Definition fill_envp (packet : option (list Z)) : M script (list (list Z)) :=
  alloc_or_fault sys;;
  alloc_or_fault sys;;
  let env0 := cstr "interface=" ++ Interface in
  ok ← alloc sys;
  let path := default (cstr "PATH=/bin:/usr/bin:/sbin:/usr/sbin") (se_PATH sys) in
  let home := default (cstr "HOME=/") (se_HOME sys) in
  match packet with
  | None => mret (if ok : bool then [env0; cstr "ip=0.0.0.0"; path; home] else [env0])
  | Some p =>
      if negb ok then fault else
      ip ← four p OFF_YIADDR;
      save Local_ip ip;;
      save Dns_ip [];;
      over ← (o ← get_option p DHCP_OPTION_OVER; match o with Some q => peek p q | None => mret 0 end);
      envp ← fill_all options p [env0; cstr "ip=" ++ ip; path; home];
      si ← load32 p OFF_SIADDR;
      envp1 ← (if si =? 0 then mret envp else
               alloc_or_fault sys;; mret (envp ++ [cstr "siaddr=" ++ ip]));
      envp2 ← field_var "boot_file" p OFF_FILE 128 (Z.land over FILE_FIELD =? 0) envp1;
      envp3 ← field_var "sname" p OFF_SNAME 64 (Z.land over SNAME_FIELD =? 0) envp2;
      config_save;;
      mret envp3
  end.

(** The child: the script gets its name and [name] as its arguments. *)
Definition script_child (packet : option (list Z)) (name : list Z) : M script unit :=
  envp ← fill_envp packet; on_world (add_wexec (scriptname, name, envp)).
End child.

▶ Directions for this task: Each entry in the listing is to be copied exactly.

▶ Exercise solution:
Definition fill_envp (packet : option (list Z)) : M script (list (list Z)) :=
  alloc_or_fault sys;;
  alloc_or_fault sys;;
  let env0 := cstr "interface=" ++ Interface in
  ok ← alloc sys;
  let path := default (cstr "PATH=/bin:/usr/bin:/sbin:/usr/sbin") (se_PATH sys) in
  let home := default (cstr "HOME=/") (se_HOME sys) in
  match packet with
  | None => mret (if ok : bool then [env0; cstr "ip=0.0.0.0"; path; home] else [env0])
  | Some p =>
      if negb ok then fault else
      ip ← four p OFF_YIADDR;
      save Local_ip ip;;
      save Dns_ip [];;
      over ← (o ← get_option p DHCP_OPTION_OVER; match o with Some q => peek p q | None => mret 0 end);
      envp ← fill_all options p [env0; cstr "ip=" ++ ip; path; home];
      si ← load32 p OFF_SIADDR;
      envp1 ← (if si =? 0 then mret envp else
               alloc_or_fault sys;; mret (envp ++ [cstr "siaddr=" ++ ip]));
      envp2 ← field_var "boot_file" p OFF_FILE 128 (Z.land over FILE_FIELD =? 0) envp1;
      envp3 ← field_var "sname" p OFF_SNAME 64 (Z.land over SNAME_FIELD =? 0) envp2;
      config_save;;
      mret envp3
  end.

(** The child: the script gets its name and [name] as its arguments. *)
Definition script_child (packet : option (list Z)) (name : list Z) : M script unit :=
  envp ← fill_envp packet; on_world (add_wexec (scriptname, name, envp)).
End child.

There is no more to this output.